La Somalie, qui a exclu toute médiation avec l’Ethiopie sans retrait de l’accord, a promis de combattre par «tous les moyens légaux» ce texte, qui constitue, selon elle, une «agression» éthiopienne. «Nous sommes toujours guidés par nos principes et nos principes sont liés à l’unité, à la souveraineté et à l’indépendance territoriale des pays, dont la Somalie», a affirmé A. Guterres lors d’une conférence de presse à Kampala, lors du sommet du groupe G77+Chine, comprenant 134 pays en développement. «Nous espérons que par le dialogue, il sera possible de surmonter la situation actuelle», a-t-il conclu.
A la recherche d’un accès à la mer
A l’issue d’une réunion extraordinaire jeudi, le bloc régional est-africain, à savoir l’autorité intergouvernementale pour le développement (Igad) a exhorté les deux pays à une «désescalade» et à «un dialogue constructif», tout en appelant au «respect de la souveraineté, de l’unité et de l’intégrité territoriale» de la Somalie.

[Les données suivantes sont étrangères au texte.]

(* ===== verification/Block.v ===== *)
(** * Blocks and messages

    Models pkg/core/block (headers, bodies, migration parts, blocks) and
    pkg/message (the message types of the consensus nodes and the supervisor,
    and their wrapping).  RLP (go-ethereum) and gob encoders are operations of
    classes; the law used of gob is that decoding inverts encoding. *)

From S2P Require Import Prelude GoHash Account Bloom.

Local Open Scope Z_scope.

Definition TxBlockType : Z := 1.
Definition MigrationBlockType : Z := 2.

Section block.
  Context `{BL : BitSetLib}.

Record TxHeaderOpt := mkTxHeaderOpt { TxRoot : bytes; h_Bloom : Filter }.

Record MigrationHeaderOpt := mkMigrationHeaderOpt { MigratedAccountsRoot : bytes }.

Record Header := mkHeader {
  ParentBlockHash : bytes;
  StateRoot : bytes;
  Number : Z;
  BType : Z;
  Miner : Address;
  BCreateTime : Time;
  LocationRoot : bytes;
  h_TxHeaderOpt : TxHeaderOpt;
  h_MigrationHeaderOpt : MigrationHeaderOpt;
}.

Record Body := mkBody { TxList : list Transaction }.

Record MigrationOpt := mkMigrationOpt {
  MigratedAddrs : list Address;
  MigratedStates : list State;
}.

Record Block := mkBlock {
  b_Header : Header;
  b_Body : Body;
  b_MigrationOpt : MigrationOpt;
}.

#[export] Instance Header_eta : Eta Header := λ h,
  mkHeader (ParentBlockHash h) (StateRoot h) (Number h) (BType h) (Miner h) (BCreateTime h)
    (LocationRoot h) (h_TxHeaderOpt h) (h_MigrationHeaderOpt h).
#[export] Instance Block_eta : Eta Block := λ b,
  mkBlock (b_Header b) (b_Body b) (b_MigrationOpt b).

(** Zero values. *)
Definition zeroTxHeaderOpt : TxHeaderOpt := mkTxHeaderOpt [] zeroFilter.
Definition zeroMigrationHeaderOpt : MigrationHeaderOpt := mkMigrationHeaderOpt [].
Definition emptyBody : Body := mkBody [].
Definition emptyMigrationOpt : MigrationOpt := mkMigrationOpt [] [].

Definition NewBlock (h : Header) (b : Body) (mOpt : MigrationOpt) : Block := mkBlock h b mOpt.

(** ** Messages of pkg/message *)

Record Proposal := mkProposal { P_Block : option Block }.

Definition WrapProposal (b : Block) : Proposal := mkProposal (Some b).

Record PreprepareMsg := mkPreprepareMsg {
  pp_P : Proposal; pp_Digest : bytes; pp_Seq : Z; pp_View : Z; pp_ShardID : Z; pp_NodeID : Z;
}.

Record PrepareMsg := mkPrepareMsg {
  p_Digest : bytes; p_Seq : Z; p_View : Z; p_ShardID : Z; p_NodeID : Z;
}.

Record CommitMsg := mkCommitMsg {
  c_Digest : bytes; c_Seq : Z; c_View : Z; c_ShardID : Z; c_NodeID : Z;
}.

Record CatchupReqMsg := mkCatchupReqMsg {
  cq_StartBlockHeight : Z; cq_ShardID : Z; cq_NodeID : Z;
}.

Record CatchupRespMsg := mkCatchupRespMsg {
  cr_Proposals : list Proposal; cr_NextSeq : Z; cr_NextView : Z; cr_ShardID : Z; cr_NodeID : Z;
}.

Record ReceiveTxsMsg := mkReceiveTxsMsg { rt_Txs : list Transaction }.

Record StopConsensusMsg := mkStopConsensusMsg { }.

Record RelayBlockInfoMsg := mkRelayBlockInfoMsg {
  rb_InnerShardTxs : list Transaction; rb_Relay1Txs : list Transaction;
  rb_Relay2Txs : list Transaction; rb_Epoch : Z;
  rb_BlockProposeTime : Time; rb_BlockCommitTime : Time; rb_ShardID : Z;
}.

Record BrokerBlockInfoMsg := mkBrokerBlockInfoMsg {
  bb_InnerShardTxs : list Transaction; bb_Broker1Txs : list Transaction;
  bb_Broker2Txs : list Transaction; bb_Relay1Txs : list Transaction;
  bb_Relay2Txs : list Transaction; bb_Epoch : Z;
  bb_BlockProposeTime : Time; bb_BlockCommitTime : Time; bb_ShardID : Z;
}.

Record BrokerCLPATxSendAgainMsg := mkBrokerCLPATxSendAgainMsg { tsa_Txs : list Transaction }.

Record CLPARepartitionStartMsg := mkCLPARepartitionStartMsg {
  rs_Epoch : Z; rs_ModifiedMap : gmap Address Z;
}.

Record AccountMigrationMsg := mkAccountMigrationMsg {
  am_SrcShard : Z; am_DestShard : Z; am_Epoch : Z; am_AccountStates : gmap Address State;
}.

(** ** Wrapping: the dynamic type of the message decides its type name *)

Inductive MsgKind :=
| KStopConsensus | KPreprepare | KPrepare | KCommit | KReceiveTxs | KCatchupReq | KCatchupResp
| KRelayBlockInfo | KBrokerBlockInfo | KBrokerCLPATxSendAgain
| KCLPARepartitionStart | KAccountMigration
| KOther.

Definition msg_of (k : MsgKind) : Type :=
  match k with
  | KStopConsensus => StopConsensusMsg
  | KPreprepare => PreprepareMsg
  | KPrepare => PrepareMsg
  | KCommit => CommitMsg
  | KReceiveTxs => ReceiveTxsMsg
  | KCatchupReq => CatchupReqMsg
  | KCatchupResp => CatchupRespMsg
  | KRelayBlockInfo => RelayBlockInfoMsg
  | KBrokerBlockInfo => BrokerBlockInfoMsg
  | KBrokerCLPATxSendAgain => BrokerCLPATxSendAgainMsg
  | KCLPARepartitionStart => CLPARepartitionStartMsg
  | KAccountMigration => AccountMigrationMsg
  | KOther => unit
  end.

Definition StopConsensusMessageType : string := "StopConsensus".
Definition PreprepareMessageType : string := "Preprepare".
Definition PrepareMessageType : string := "Prepare".
Definition CommitMessageType : string := "Commit".
Definition ReceiveTxsMessageType : string := "ReceiveTxs".
Definition CatchupReqMessageType : string := "CatchupReq".
Definition CatchupRespMessageType : string := "CatchupResp".
Definition RelayBlockInfoMessageType : string := "RelayBlockInfo".
Definition BrokerBlockInfoMessageType : string := "BrokerBlockInfo".
Definition BrokerCLPATxSendAgainMessageType : string := "BrokerCLPATxSendAgain".
Definition CLPARepartitionStartMessageType : string := "CLPARepartitionStart".
Definition AccountMigrationMessageType : string := "AccountMigration".

Definition getMsgType (k : MsgKind) : result string :=
  match k with
  | KStopConsensus => Ok StopConsensusMessageType
  | KPreprepare => Ok PreprepareMessageType
  | KPrepare => Ok PrepareMessageType
  | KCommit => Ok CommitMessageType
  | KReceiveTxs => Ok ReceiveTxsMessageType
  | KCatchupReq => Ok CatchupReqMessageType
  | KCatchupResp => Ok CatchupRespMessageType
  | KRelayBlockInfo => Ok RelayBlockInfoMessageType
  | KBrokerBlockInfo => Ok BrokerBlockInfoMessageType
  | KBrokerCLPATxSendAgain => Ok BrokerCLPATxSendAgainMessageType
  | KCLPARepartitionStart => Ok CLPARepartitionStartMessageType
  | KAccountMigration => Ok AccountMigrationMessageType
  | KOther => Err "unknown msg type: %T"
  end.

Record WrappedMsg := mkWrappedMsg { MsgType : string; Payload : bytes }.

(** [gob] on the message types: [gob.NewEncoder(&buf).Encode(msg)], and
    [gob.NewDecoder(...).Decode(&m)] at the static type of [m]. *)
Class GobMsg := {
  gob_encode : ∀ k, msg_of k → result bytes;
  gob_decode : ∀ k, bytes → result (msg_of k);
}.

Class GobMsgLaws `{GM : GobMsg} : Prop :=
  gob_roundtrip : ∀ k (m : msg_of k) p, gob_encode k m = Ok p → gob_decode k p = Ok m.

Definition WrapMsg `{GM : GobMsg} (k : MsgKind) (m : msg_of k) : result WrappedMsg :=
  let* msgType := wrap_err "getMsgType failed" (getMsgType k) in
  let* p := wrap_err "encoder failed" (gob_encode k m) in
  Ok (mkWrappedMsg msgType p).

(** ** Encoders of headers, blocks and proposals *)

Class RlpHeader := rlp_header : Header → result bytes.
Class RlpProposal := rlp_proposal : Proposal → result bytes.

Class GobBlock := {
  gob_encode_block : Block → result bytes;
  gob_decode_block : bytes → result Block;
}.
Class GobBlockLaws `{GB : GobBlock} : Prop :=
  gob_block_roundtrip : ∀ b p, gob_encode_block b = Ok p → gob_decode_block p = Ok b.

Definition Header_Encode `{RH : RlpHeader} (h : Header) : result bytes := rlp_header h.

Definition Header_Hash `{RH : RlpHeader} (h : Header) : result bytes :=
  let* b := Header_Encode h in Ok (Sum256 b).

(** [b.Hash()] is the promoted method of the embedded header. *)
Definition Block_Hash `{RH : RlpHeader} (b : Block) : result bytes := Header_Hash (b_Header b).

Definition Block_Encode `{GB : GobBlock} (b : Block) : result bytes :=
  wrap_err "encode block failed" (gob_encode_block b).

Definition DecodeBlock `{GB : GobBlock} (data : bytes) : result Block :=
  wrap_err "decode block failed" (gob_decode_block data).

Definition Proposal_Hash `{RP : RlpProposal} (p : Proposal) : result bytes :=
  let* b := rlp_proposal p in Ok (Sum256 b).

(** ** Facts *)

(** A message type name identifies the kind of message. *)
Lemma getMsgType_inj k1 k2 s : getMsgType k1 = Ok s → getMsgType k2 = Ok s → k1 = k2.
Proof. destruct k1, k2; cbn; intros H1 H2; try done; rewrite <- H2 in H1; discriminate H1. Qed.

Lemma DecodeBlock_Encode `{GBL : GobBlockLaws} b p : Block_Encode b = Ok p → DecodeBlock p = Ok b.
Proof.
  unfold Block_Encode, DecodeBlock. rewrite !wrap_err_ok. apply gob_block_roundtrip.
Qed.

(** Unwrapping at the type a message announces gives the message back. *)
Lemma WrapMsg_roundtrip `{GML : GobMsgLaws} k m w :
  WrapMsg k m = Ok w → getMsgType k = Ok (MsgType w) ∧ gob_decode k (Payload w) = Ok m.
Proof.
  unfold WrapMsg. rewrite !rbind_ok. intros (t & Ht & Hw). apply rbind_ok in Hw as (p & Hp & [= <-]).
  apply wrap_err_ok in Ht. apply wrap_err_ok in Hp. split; [done|]. by apply gob_roundtrip.
Qed.

End block.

Le président somalien, Hassan Cheikh Mohamoud, a participé à cette réunion mais aucun représentant éthiopien n’était présent. De nombreux pays et organisations internationales (Etats-Unis, Chine, Union européenne, Union africaine, Ligue arabe en tête) ont appelé au respect de la souveraineté somalienne.

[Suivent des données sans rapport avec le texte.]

(* ===== verification/Utils.v ===== *)
(** * Utilities

    Models pkg/utils/hex2byte.go and convertime.go, and the CSV record of a block
    ([ConvertBlock2Line] of pkg/core/block/block.go).  encoding/hex is written
    out; the RFC 3339 text of a time depends on the zone of the machine and is
    the operation of a class. *)

From S2P Require Import Prelude GoHash Account Bloom Block.
From stdpp Require Import pretty.
From Stdlib Require Import Lia Strings.Byte Ascii.

Local Open Scope Z_scope.

(** ** encoding/hex *)

Definition hextable : string := "0123456789abcdef".

Definition hex_digit (n : nat) : ascii := default "0"%char (String.get n hextable).

Definition hex_EncodeToString (b : bytes) : string :=
  String.concat "" (map (λ x, let n := Byte.to_nat x in
    String (hex_digit (n / 16)) (String (hex_digit (n mod 16)) "")) b).

Definition hex_value (c : ascii) : option Z :=
  let n := Z.of_nat (nat_of_ascii c) in
  if decide (48 ≤ n ≤ 57) then Some (n - 48)
  else if decide (97 ≤ n ≤ 102) then Some (n - 97 + 10)
  else if decide (65 ≤ n ≤ 70) then Some (n - 65 + 10)
  else None.

(** Two digits a time; an odd digit left over is the length error. *)
Fixpoint hex_DecodeString (s : string) : result bytes :=
  match s with
  | EmptyString => Ok []
  | String a EmptyString =>
    match hex_value a with
    | None => Err "encoding/hex: invalid byte"
    | Some _ => Err "encoding/hex: odd length hex string"
    end
  | String a (String b s') =>
    match hex_value a, hex_value b with
    | Some x, Some y => let* rest := hex_DecodeString s' in Ok (Z_to_byte (16 * x + y) :: rest)
    | _, _ => Err "encoding/hex: invalid byte"
    end
  end.

(** ** hex2byte.go *)

Definition Hex2Bytes (s : string) : result bytes :=
  let s := match s with
    | String c0 (String c s') =>
      if decide (c0 = "0"%char ∧ (c = "x"%char ∨ c = "X"%char)) then s' else s
    | _ => s
    end in
  wrap_err "failed to decoding hex string" (hex_DecodeString s).

Definition Hex2Addr (s : string) : result Address :=
  let* b := wrap_err "hex2byte err" (Hex2Bytes s) in Ok (copy_to_array 20 b).

(** ** convertime.go *)

Class TimeFormat := time_RFC3339 : Time → string.

Definition ConvertTime2Str `{TF : TimeFormat} (t : Time) : string :=
  if decide (t = 0) then "" else time_RFC3339 t.

(** ** The record of a block *)

Definition ConvertBlock2Line {BL : BitSetLib} {RH : RlpHeader} {TF : TimeFormat} (b : Block)
    : result (list string) :=
  let* blockHash := wrap_err "CalcHash failed" (Block_Hash b) in
  let h := b_Header b in
  Ok [hex_EncodeToString (ParentBlockHash h);
      hex_EncodeToString blockHash;
      hex_EncodeToString (StateRoot h);
      pretty (Number h);
      ConvertTime2Str (BCreateTime h);
      hex_EncodeToString (LocationRoot h);
      hex_EncodeToString (TxRoot (h_TxHeaderOpt h));
      pretty (Z.of_nat (length (TxList (b_Body b))));
      hex_EncodeToString (MigratedAccountsRoot (h_MigrationHeaderOpt h));
      pretty (Z.of_nat (length (MigratedAddrs (b_MigrationOpt b))))].

(** ** Facts *)

#[local] Arguments hex_digit : simpl never.
#[local] Arguments hex_value : simpl never.
#[local] Arguments Nat.div : simpl never.
#[local] Arguments Nat.modulo : simpl never.

Lemma hex_digit_value n : (n < 16)%nat → hex_value (hex_digit n) = Some (Z.of_nat n).
Proof. intros H. do 16 (destruct n as [|n]; [reflexivity|]). lia. Qed.

Lemma hex_byte_value (x : byte) :
  Z_to_byte (16 * Z.of_nat (Byte.to_nat x / 16) + Z.of_nat (Byte.to_nat x mod 16)) = x.
Proof. destruct x; reflexivity. Qed.

Lemma concat_nil_cons s l : String.concat "" (s :: l) = (s +:+ String.concat "" l)%string.
Proof. destruct l; [|done]. cbn. symmetry. induction s as [|c s IH]; [done|]. by apply (f_equal (String c)). Qed.

Lemma append_cons c (s t : string) : String c s +:+ t = String c (s +:+ t).
Proof. reflexivity. Qed.
Lemma append_nil (t : string) : "" +:+ t = t.
Proof. reflexivity. Qed.

Lemma hex_roundtrip b : hex_DecodeString (hex_EncodeToString b) = Ok b.
Proof.
  induction b as [|x b IH]; [done|]. unfold hex_EncodeToString in *. cbn [map].
  rewrite concat_nil_cons, !append_cons, append_nil. cbn.
  pose proof (Byte.to_nat_bounded x).
  rewrite !hex_digit_value; [| apply Nat.mod_upper_bound; lia | apply Nat.Div0.div_lt_upper_bound; lia].
  rewrite IH. cbn [rbind]. by rewrite hex_byte_value.
Qed.

Lemma hex_digit_not_x n : (n < 16)%nat → hex_digit n ≠ "x"%char ∧ hex_digit n ≠ "X"%char.
Proof. intros H. do 16 (destruct n as [|n]; [split; discriminate|]). lia. Qed.

(** Parsing hexadecimal text inverts printing it, with either prefix or
    none, and an address printed in full is parsed back to itself. *)
Theorem Hex2Bytes_roundtrip b prefix : prefix ∈ [""; "0x"; "0X"] →
  Hex2Bytes (prefix +:+ hex_EncodeToString b) = Ok b ∧
  ∀ a : Address, Hex2Addr (prefix +:+ hex_EncodeToString (addr_bytes a)) = Ok a.
Proof.
  intros Hp.
  assert (∀ b, Hex2Bytes (prefix +:+ hex_EncodeToString b) = Ok b) as Hb.
  { intros b'. unfold Hex2Bytes. rewrite !elem_of_cons, elem_of_nil in Hp.
    destruct Hp as [->|[->|[->|[]]]]; rewrite ?append_cons, append_nil.
    - destruct b' as [|x b']; [done|]. unfold hex_EncodeToString. cbn [map].
      rewrite concat_nil_cons, !append_cons, append_nil. cbn.
      pose proof (Byte.to_nat_bounded x).
      rewrite decide_False.
      + pose proof (hex_roundtrip (x :: b')) as Hr. unfold hex_EncodeToString in Hr. cbn [map] in Hr.
        rewrite concat_nil_cons, !append_cons, append_nil in Hr. by rewrite Hr.
      + destruct (hex_digit_not_x (Byte.to_nat x mod 16)) as [? ?]; [apply Nat.mod_upper_bound; lia|]. tauto.
    - rewrite decide_True by tauto. by rewrite hex_roundtrip.
    - rewrite decide_True by tauto. by rewrite hex_roundtrip. }
  split; [apply Hb|]. intros a. unfold Hex2Addr. rewrite Hb. cbn [wrap_err rbind]. by rewrite copy_to_array_bytes.
Qed.

Lemma Hex2Bytes_roundtrip_witness : Hex2Bytes "0Xff10" = Ok [Z_to_byte 255; Z_to_byte 16].
Proof. apply (Hex2Bytes_roundtrip [Z_to_byte 255; Z_to_byte 16] "0X"). right; right; left. Defined.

Deuxième pays le plus peuplé d’Afrique (120 millions d’habitants), l’Ethiopie est en quête d’un accès à la mer Rouge, qu’elle a progressivement perdu après l’indépendance en 1993 de l’Erythrée, qu’elle a annexée dans les années 1950. Le pays fait transiter la plupart de ses échanges par Djibouti. En 2018, l’Ethiopie avait déjà acquis 19% du port de Berbera, selon DP World, une société qui gère les opérations de ce port du Somaliland. Elle en détient 51%, et le Somaliland possède les 30% restants.
Région relativement stable comparée au reste de la Somalie en proie au chaos depuis trois décennies, la République autoproclamée du Somaliland dispose de ses propres institutions, imprime sa monnaie et délivre ses passeports, mais l’absence de reconnaissance internationale la maintient dans un certain isolement. Elle reste pauvre, malgré sa situation stratégique sur la rive méridionale du golfe d’Aden, sur l’une des routes commerciales les plus fréquentées au monde, à l’entrée du détroit de Bab Al Mandeb menant à la mer Rouge et au canal de Suez.
L’accord du 1er janvier marque un regain de tension entre les deux voisins dont les relations historiquement tumultueuses, marquées notamment par deux guerres pour la région disputée de l’Ogaden (1963-64, 1977-78), se sont un peu apaisées ces dernières années. Le 13 octobre, le Premier ministre Abiy Ahmed a réaffirmé que «l’existence de l’Ethiopie en tant que nation (était) liée à la mer Rouge», que son pays a besoin d’un port et que la «paix» dans la région dépendait d’un «partage mutuel équilibré» entre l’Ethiopie, enclavée, et ses voisins ayant accès à la mer Rouge, citant Djibouti, Erythrée et Somalie.
Face aux craintes suscitées par ces déclarations, il avait toutefois assuré qu’il «ne fera(it) jamais valoir ses intérêts par la guerre».